### [Exercise instructions]
Write out exactly what each line says, starting with the first line below and ending on the one with "(** A text without".

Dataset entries
(** ** A concrete world and invocation

    A Stash server that knows pull request 85 of MSYS/manager (without a
    description), a git that reports one modified file and, for the unified
    diff, nothing, a hosted backend and a self-hosted one. *)

Module Example.

Definition TAB : string := String "009"%char EmptyString.

Definition info_fields : gmap string pyval :=
  {[ "title" := PStr "Fix parser";
     "links" := PDict {[ "self" := PList [PDict {[ "href" := PStr "http://stash.local/pr/85" ]}] ]} ]}.

Definition diff_fields : gmap string pyval :=
  {[ "fromHash" := PStr "a1"; "toHash" := PStr "b2" ]}.

Definition get_json (h : list Event) (url : string) (hd : list (string * string)) : ext pyval :=
  if String.eqb url "http://stash.local/rest/api/latest/projects/MSYS/repos/manager/pull-requests/85"
  then Returned (PDict info_fields)
  else if String.eqb url "http://stash.local/rest/api/latest/projects/MSYS/repos/manager/pull-requests/85/diff"
  then Returned (PDict diff_fields)
  else Failed "404".

(** The HTTP library refuses an address without a scheme. *)
Definition has_scheme (url : string) : bool :=
  String.prefix "http://" url || String.prefix "https://" url.

Definition post_json (h : list Event) (url : string) (hd : list (string * string))
    (body : PostData) : ext pyval :=
  if has_scheme url then
    Returned (PDict {[ "choices" :=
      PList [PDict {[ "message" := PDict {[ "content" := PStr "local reply" ]} ]}] ]})
  else Failed "MissingSchema: No scheme supplied".

(** A text without an opening bracket holds no markup tag. *)
Definition plain (s : string) : bool :=
  forallb (fun c => negb (Ascii.eqb c "["%char)) (list_ascii_of_string s).

(** A console that renders plain texts, tables of plain cells and the
    Markdown of a string, and refuses everything else. *)
Definition render (h : list Event) (ev : Event) : ext unit :=
  match ev with
  | EConsolePrint s =>
      if plain s then Returned tt else Failed "MarkupError"
  | EConsoleTable _ rows =>
      if forallb (fun kv => plain (fst kv) && plain (snd kv)) rows
      then Returned tt else Failed "MarkupError"
  | EConsoleMarkdown (PStr _) => Returned tt
  | EConsoleMarkdown _ => Failed "TypeError"
  | _ => Returned tt
  end.

Definition create (h : list Event) (key : option string) (model : string)
    (ms : list message) : ext ChatCompletion :=
  Returned {| choices := [PStr "LGTM"];
              usage := Some {| completion_tokens := 2; prompt_tokens := 40; total_tokens := 42 |} |}.

Definition check_output (h : list Event) (cmd : list pyval) : ext string :=
  match cmd with
  | _ :: _ :: PStr "--name-status" :: _ => Returned ("M" +:+ TAB +:+ "file.py")
  | _ => Returned EmptyString
  end.

Definition world : World :=
  {| environ := {[ "STASH_HTTP_ACCESS_TOKEN" := "s3cr3t"; "OPENAI_API_KEY" := "sk-test" ]};
     requests_get_json := get_json;
     requests_post_json := post_json;
     chat_completions_create := create;
     subprocess_check_output := check_output;
     console_render := render;
     py_repr := fun _ => "<repr>" |}.

Definition args : Args :=
  {| base_url := "stash.local";
     project_key := "MSYS";
     llm_type := "gpt-4";
     llm_url := None;
     nb_context_lines := 10;
     repo := "manager";
     pull_request_id := 85;
     show_diff_only := false;
     interactive := true;
     exhaustive_analysis := false;
     show_prompt := false;
     exclude_file_types := ["md"];
     service := "stash" |}.

Definition api : StashAPI.t :=
  {| StashAPI.stash_token := PStr "s3cr3t";
     StashAPI.api_base_url := "stash.local";
     StashAPI.api_project_key := "MSYS";
     StashAPI.repo_slug := "manager";
     StashAPI.pr_id := 85;
     StashAPI.headers := [("Authorization", "Bearer s3cr3t"); ("Accept", "application/json")] |}.

Definition data : StashAPI.data :=
  {| StashAPI.to_commit := PStr "b2";
     StashAPI.from_commit := PStr "a1";
     StashAPI.pr_title := PStr "Fix parser";
     StashAPI.pr_description := PStr EmptyString;
     StashAPI.pr_link := PStr "http://stash.local/pr/85" |}.

(** What the example git prints: one modified file, an empty unified diff. *)
Definition name_status : string := "M" +:+ TAB +:+ "file.py".

Definition diff_output : string := combine_diff name_status EmptyString.

Definition usage_metrics : CompletionUsage :=
  {| completion_tokens := 2; prompt_tokens := 40; total_tokens := 42 |}.

(** The same world without the Stash token. *)
Definition world_without_token : World :=
  {| environ := {[ "OPENAI_API_KEY" := "sk-test" ]};
     requests_get_json := get_json;
     requests_post_json := post_json;
     chat_completions_create := create;
     subprocess_check_output := check_output;
     console_render := render;
     py_repr := fun _ => "<repr>" |}.

End Example.

(** ** Argument validation and the entry point *)

(** What [parser.parse_args()] hands to the checks of [get_args]: the
    namespace in which [--base-url] and [--project-key], declared without a
    default, may still be [None].  Parsing itself (the command line and the
    defaults of [~/.promethrc.json]) is the argument parser's business. *)
Record Namespace : Type := {
  ns_base_url : option string;
  ns_project_key : option string;
  ns_llm_type : string;
  ns_llm_url : option string;
  ns_nb_context_lines : Z;
  ns_repo : string;
  ns_pull_request_id : Z;
  ns_show_diff_only : bool;
  ns_interactive : bool;
  ns_exhaustive_analysis : bool;
  ns_show_prompt : bool;
  ns_exclude_file_types : list string;
  ns_service : string
}.

(** The two checks at the end of [get_args]. *)
Definition get_args (ns : Namespace) : result Args :=
  match ns_base_url ns with
  | None => Raise (ValueError "Base URL is not set")
  | Some base =>
      match ns_project_key ns with
      | None => Raise (ValueError "Project key is not set")
      | Some project =>
          Ok {| base_url := base;
                project_key := project;
                llm_type := ns_llm_type ns;
                llm_url := ns_llm_url ns;
                nb_context_lines := ns_nb_context_lines ns;
                repo := ns_repo ns;
                pull_request_id := ns_pull_request_id ns;
                show_diff_only := ns_show_diff_only ns;
                interactive := ns_interactive ns;
                exhaustive_analysis := ns_exhaustive_analysis ns;
                show_prompt := ns_show_prompt ns;
                exclude_file_types := ns_exclude_file_types ns;
                service := ns_service ns |}
      end
  end.

(** [main()] as the entry point calls it: [get_args()], then the rest. *)
Definition main_entry (w : World) (ns : Namespace) (inputs : list string) : M unit :=
  args <- lift (get_args ns);;
  main w args inputs.

(** ** The prototype script [test.py] *)

Module TestScript.

Definition BASE_URL : string := "stash.doclerholding.com".
Definition PROJECT_KEY : string := "MSYS".
Definition REPOSITORY_SLUG : string := "manager".
Definition PR_ID : string := "85".

Definition URL : string :=
  "http://" +:+ BASE_URL +:+ "/rest/api/latest/projects/" +:+ PROJECT_KEY
    +:+ "/repos/" +:+ REPOSITORY_SLUG +:+ "/pull-requests/" +:+ PR_ID +:+ "/diff".

(** The module body of [test.py], top to bottom. *)
Definition script (w : World) : M unit :=
  TOKEN <- StashAPI.os_environ_getitem w "STASH_HTTP_ACCESS_TOKEN";;
  match TOKEN with
  | PNone =>
      raise (Exception_ "Please set the environment variable 'STASH_HTTP_ACCESS_TOKEN'")
  | _ =>
      let HEADERS := [("Authorization", "Bearer " +:+ py_format w TOKEN);
                      ("Accept", "application/json")] in
      response_json <-
        external (fun h => requests_get_json w h URL HEADERS) (EHttpGet URL HEADERS);;
      emit (EPrint (py_format w response_json))
  end.

End TestScript.

(** ** Further invocations and worlds *)

Module Scenario.

(** The example invocation with another service, model and flags. *)
Definition args_with (svc model : string) (diff_only chat : bool) : Args :=
  {| base_url := "stash.local";
     project_key := "MSYS";
     llm_type := model;
     llm_url := None;
     nb_context_lines := 10;
     repo := "manager";
     pull_request_id := 85;
     show_diff_only := diff_only;
     interactive := chat;
     exhaustive_analysis := false;
     show_prompt := false;
     exclude_file_types := ["md"];
     service := svc |}.

Definition args_github : Args := args_with "github" "gpt-4" false false.
Definition args_batch : Args := args_with "stash" "gpt-4" false false.
Definition args_diff_only : Args := args_with "stash" "gpt-4" true false.
Definition args_local : Args := args_with "stash" "llama-local" false false.

(** A parsed command line without [--base-url]. *)
Definition ns_no_base : Namespace :=
  {| ns_base_url := None;
     ns_project_key := None;
     ns_llm_type := "gpt-3.5-turbo";
     ns_llm_url := None;
     ns_nb_context_lines := 10;
     ns_repo := "manager";
     ns_pull_request_id := 85;
     ns_show_diff_only := false;
     ns_interactive := false;
     ns_exhaustive_analysis := false;
     ns_show_prompt := false;
     ns_exclude_file_types := [];
     ns_service := "stash" |}.

(** The example world with some of its collaborators replaced. *)
Definition world_with
    (get : list Event -> string -> list (string * string) -> ext pyval)
    (post : list Event -> string -> list (string * string) -> PostData -> ext pyval)
    (create : list Event -> option string -> string -> list message -> ext ChatCompletion)
    (check : list Event -> list pyval -> ext string) : World :=
  {| environ := {[ "STASH_HTTP_ACCESS_TOKEN" := "s3cr3t"; "OPENAI_API_KEY" := "sk-test" ]};
     requests_get_json := get;
     requests_post_json := post;
     chat_completions_create := create;
     subprocess_check_output := check;
     console_render := Example.render;
     py_repr := fun _ => "<repr>" |}.

(** The Stash server cannot be reached. *)
Definition world_unreachable : World :=
  world_with (fun _ _ _ => Failed "connection refused")
    Example.post_json Example.create Example.check_output.

(** The diff summary comes back as an empty JSON object. *)
Definition world_no_hashes : World :=
  world_with
    (fun _ url _ =>
       if String.eqb url
            "http://stash.local/rest/api/latest/projects/MSYS/repos/manager/pull-requests/85"
       then Returned (PDict Example.info_fields)
       else Returned (PDict ∅))
    Example.post_json Example.create Example.check_output.

(** The metadata has a [description] member holding JSON [null]. *)
Definition world_null_description : World :=
  world_with
    (fun _ url _ =>
       if String.eqb url
            "http://stash.local/rest/api/latest/projects/MSYS/repos/manager/pull-requests/85"
       then Returned (PDict (<[ "description" := PNone ]> Example.info_fields))
       else Returned (PDict Example.diff_fields))
    Example.post_json Example.create Example.check_output.

(** The self-hosted backend answers with an empty JSON object, and the
    hosted one fails. *)
Definition world_bad_backends : World :=
  world_with Example.get_json
    (fun _ url _ _ =>
       if Example.has_scheme url then Returned (PDict ∅)
       else Failed "MissingSchema: No scheme supplied")
    (fun _ _ _ _ => Failed "timeout") Example.check_output.


(** The working directory is not a git repository. *)
Definition world_no_git : World :=
  world_with Example.get_json Example.post_json Example.create
    (fun _ _ => Failed "not a git repository").

End Scenario.

(** ** Properties of computations *)

(** A computation that leaves the [messages] list alone. *)
Definition keeps_messages {A : Type} (m : M A) : Prop :=
  forall st, st_messages (snd (m st)) = st_messages st.

(** A computation that never ends in a bare [Exception]. *)
Definition no_bare_exception {A : Type} (m : M A) : Prop :=
  forall st msg, fst (m st) <> Raise (Exception_ msg).

(** A computation that adds to the log, and only events satisfying [P]. *)
Definition emits_only {A : Type} (P : Event -> Prop) (m : M A) : Prop :=
  forall st, exists evs, st_log (snd (m st)) = st_log st ++ evs /\ Forall P evs.

(** A computation that can only end in an exception. *)
Definition never_returns {A : Type} (m : M A) : Prop :=
  forall st a st', m st <> (Ok a, st').

(** A call of an LLM backend client, hosted or self-hosted. *)
Definition is_llm_request (ev : Event) : Prop :=
  match ev with
  | EOpenAICreate _ _ _ | EHttpPost _ _ _ => True
  | _ => False
  end.

(** The run of a [git] command. *)
Definition is_subprocess (ev : Event) : Prop :=
  match ev with
  | ESubprocess _ => True
  | _ => False
  end.

(** A line read from the user. *)
Definition is_console_input (ev : Event) : Prop :=
  match ev with
  | EConsoleInput _ _ => True
  | _ => False
  end.

(** The table of usage metrics. *)
Definition is_usage_table (ev : Event) : Prop :=
  match ev with
  | EConsoleTable title _ => title = "OpenAPI Usage Metrics"
  | _ => False
  end.

(** A computation whose exceptions are all caught by [except Exception]. *)
Definition raises_exceptions {A : Type} (m : M A) : Prop :=
  forall st e st', m st = (Raise e, st') -> is_Exception e = true.

(** The REST address of the pull request named on the command line. *)
Definition pull_request_url (args : Args) : string :=
  "http://" +:+ base_url args +:+ "/rest/api/latest/projects/" +:+ project_key args
    +:+ "/repos/" +:+ repo args +:+ "/pull-requests/" +:+ str_of_int (pull_request_id args).

(** Where credentials may go: an HTTP GET carries the Stash token [tok] and
    goes to the pull request's address or to its [/diff]; a POST to a
    self-hosted backend carries the content type and nothing else. *)
Definition credentials_policy (tok : string) (args : Args) (ev : Event) : Prop :=
  match ev with
  | EHttpGet url hd =>
      hd = [("Authorization", "Bearer " +:+ tok); ("Accept", "application/json")]
      /\ (url = pull_request_url args \/ url = pull_request_url args +:+ "/diff")
  | EHttpPost _ hd _ => hd = [("Content-Type", "application/json")]
  | _ => True
  end.


(** * Verification *)

(** ** Reasoning about runs *)

Section Runs.

Context {A B : Type}.

Lemma bind_ok (m : M A) (k : A -> M B) (st st' : State) (a : A) :
  m st = (Ok a, st') -> bind m k st = k a st'.
Proof. intros H. unfold bind. now rewrite H. Qed.
Lemma unconfigured_group_is_ignored_witness :
  default_switch (jconf Example.fresh) = true
  ∧ run Example.platform_ok
      (event_monitoring (H := ascii_runtime) Example.join_request Example.fresh)
    = ((Ok tt, Example.fresh), []).
Proof.
  split; [reflexivity|].
  rewrite (unconfigured_group_is_ignored (H := ascii_runtime) Example.join_request
             Example.fresh); [reflexivity|].
  vm_compute. reflexivity.
Defined.

(** How [mbind] runs each kind of step. *)
Section Steps.
Context {A B : Type}.

Lemma mbind_sync (m : St A) (k : A -> M B) (self : JoinHandle) :
  mbind (sync m) k self
  = match m self with
    | (Ok a, self') => k a self'
    | (Raise e, self') => Done (Raise e, self')
    end.
Proof. unfold mbind, sync. simpl. by destruct (m self) as [[a|e] self']. Qed.

Lemma mbind_db_get (getter : GroupJoinData.t -> string -> A) (g : string)
    (k : A -> M B) (self : JoinHandle) :
  mbind (sync (db_get getter g)) k self = k (getter (db self) g) self.
Proof. reflexivity. Qed.

Lemma mbind_lift (r : res A) (k : A -> M B) (self : JoinHandle) :
  mbind (sync (lift r)) k self
  = match r with
    | Ok a => k a self
    | Raise e => Done (Raise e, self)
    end.
Proof. by destruct r. Qed.

End Steps.

Lemma mbind_db_do {B} (setter : GroupJoinData.t -> GroupJoinData.t) (k : unit -> M B)
    (self : JoinHandle) :
  mbind (sync (db_do setter)) k self = k tt (with_db (setter (db self)) self).
Proof. reflexivity. Qed.

Lemma mbind_jconf {B} (k : join_config -> M B) (self : JoinHandle) :
  mbind (sync (fun s => (Ok (jconf s), s))) k self = k (jconf self) self.
Proof. reflexivity. Qed.
(** A call on the state returns a value or unwinds; the state reached is
    kept in both cases. *)
Inductive Res (A : Type) :=
| Ok (a : A) (st : State)
| Unwind (p : PanicValue) (st : State).
Arguments Ok {A} a st.
Arguments Unwind {A} p st.

Definition M (A : Type) : Type := State -> Res A.

Definition ret {A} (a : A) : M A := fun st => Ok a st.

Definition sbind {A B} (m : M A) (k : A -> M B) : M B :=
  fun st =>
    match m st with
    | Ok a st' => k a st'
    | Unwind p st' => Unwind p st'
    end.

Definition panic {A} (p : PanicValue) : M A := fun st => Unwind p st.

Definition lift {A} (o : Outcome A) : M A :=
  match o with
  | Returned a => ret a
  | Panicked p => panic p
  end.

Definition get_state : M State := fun st => Ok st st.
Definition modify (f : State -> State) : M unit := fun st => Ok tt (f st).

Definition state_of {A} (r : Res A) : State :=
  match r with Ok _ st => st | Unwind _ st => st end.

Definition value_of {A} (r : Res A) : option A :=
  match r with Ok a _ => Some a | Unwind _ _ => None end.

Notation "x <~ m ;; k" := (sbind m (fun x => k))
  (at level 100, m at next level, right associativity, only parsing).
Notation "m ;;; k" := (sbind m (fun _ => k))
  (at level 100, right associativity, only parsing).

(** The state after package initialisation: [init] of tracer.go fills the
    colour table, everything else is empty. *)
Definition initial_state : State :=
  {| lheap := ∅; eheap := ∅; std := None; loggers := [];
     chains := ∅;
     colors := <[blue := false]> (<[yellow := false]> (<[green := false]> (<[red := false]> ∅)));
     written := [] |}.

(** What one call draws from its environment: the entry [sync.Pool.Get]
    hands out ([None]: the pool reports nothing, [Some i]: its [i]-th
    element), [time.Now()] and [miniTS()]. *)
Record CallEnv := {
  env_pick : option nat;
  env_now : Time;
  env_sinceStart : Z
}.

(** ** The logger (logger.go) and the entries it hands out *)

Definition strings_Join (elems : list string) (sep : string) : string :=
  match elems with
  | [] => ""
  | e :: rest => fold_left (fun acc x => acc +:+ sep +:+ x) rest e
  end.

Definition lookup_logger (st : State) (l : loc) : Logger :=
  default {| logger_Out := Stderr; logger_Formatter := new_TextFormatter;
             logger_Level := PanicLevel; logger_mu := {| disabled := false |};
             logger_entryPool := []; logger_moduleName := "" |}
          (lheap st !! l).

Definition update_logger (l : loc) (f : Logger -> Logger) : M unit :=
  modify (fun st => set_lheap (<[l := f (lookup_logger st l)]> (lheap st)) st).
(** * KML extraction and multi-map merge ([extract_kml.py])

    A shallow embedding of [KMLParser] and of
    [GoogleMapsKMLDownloader.download_multiple_maps_to_csv], with the
    properties of the extraction, normalisation and merge engine.

    Layout: Python values and builtins, the regular expressions of
    [clean_html_tags], the XML element tree, [KMLParser], the merge loop,
    the same functions with the exceptions that leave them, then the lemmas
    and theorems. *)

From Stdlib Require Import ZArith NArith List Ascii String Bool Lia.
From Stdlib Require Import Floats.SpecFloat.
From stdpp Require Import base decidable countable gmap list.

### [Output of the exercise]
(** ** A concrete world and invocation

    A Stash server that knows pull request 85 of MSYS/manager (without a
    description), a git that reports one modified file and, for the unified
    diff, nothing, a hosted backend and a self-hosted one. *)

Module Example.

Definition TAB : string := String "009"%char EmptyString.

Definition info_fields : gmap string pyval :=
  {[ "title" := PStr "Fix parser";
     "links" := PDict {[ "self" := PList [PDict {[ "href" := PStr "http://stash.local/pr/85" ]}] ]} ]}.

Definition diff_fields : gmap string pyval :=
  {[ "fromHash" := PStr "a1"; "toHash" := PStr "b2" ]}.

Definition get_json (h : list Event) (url : string) (hd : list (string * string)) : ext pyval :=
  if String.eqb url "http://stash.local/rest/api/latest/projects/MSYS/repos/manager/pull-requests/85"
  then Returned (PDict info_fields)
  else if String.eqb url "http://stash.local/rest/api/latest/projects/MSYS/repos/manager/pull-requests/85/diff"
  then Returned (PDict diff_fields)
  else Failed "404".

(** The HTTP library refuses an address without a scheme. *)
Definition has_scheme (url : string) : bool :=
  String.prefix "http://" url || String.prefix "https://" url.

Definition post_json (h : list Event) (url : string) (hd : list (string * string))
    (body : PostData) : ext pyval :=
  if has_scheme url then
    Returned (PDict {[ "choices" :=
      PList [PDict {[ "message" := PDict {[ "content" := PStr "local reply" ]} ]}] ]})
  else Failed "MissingSchema: No scheme supplied".

(** A text without an opening bracket holds no markup tag. *)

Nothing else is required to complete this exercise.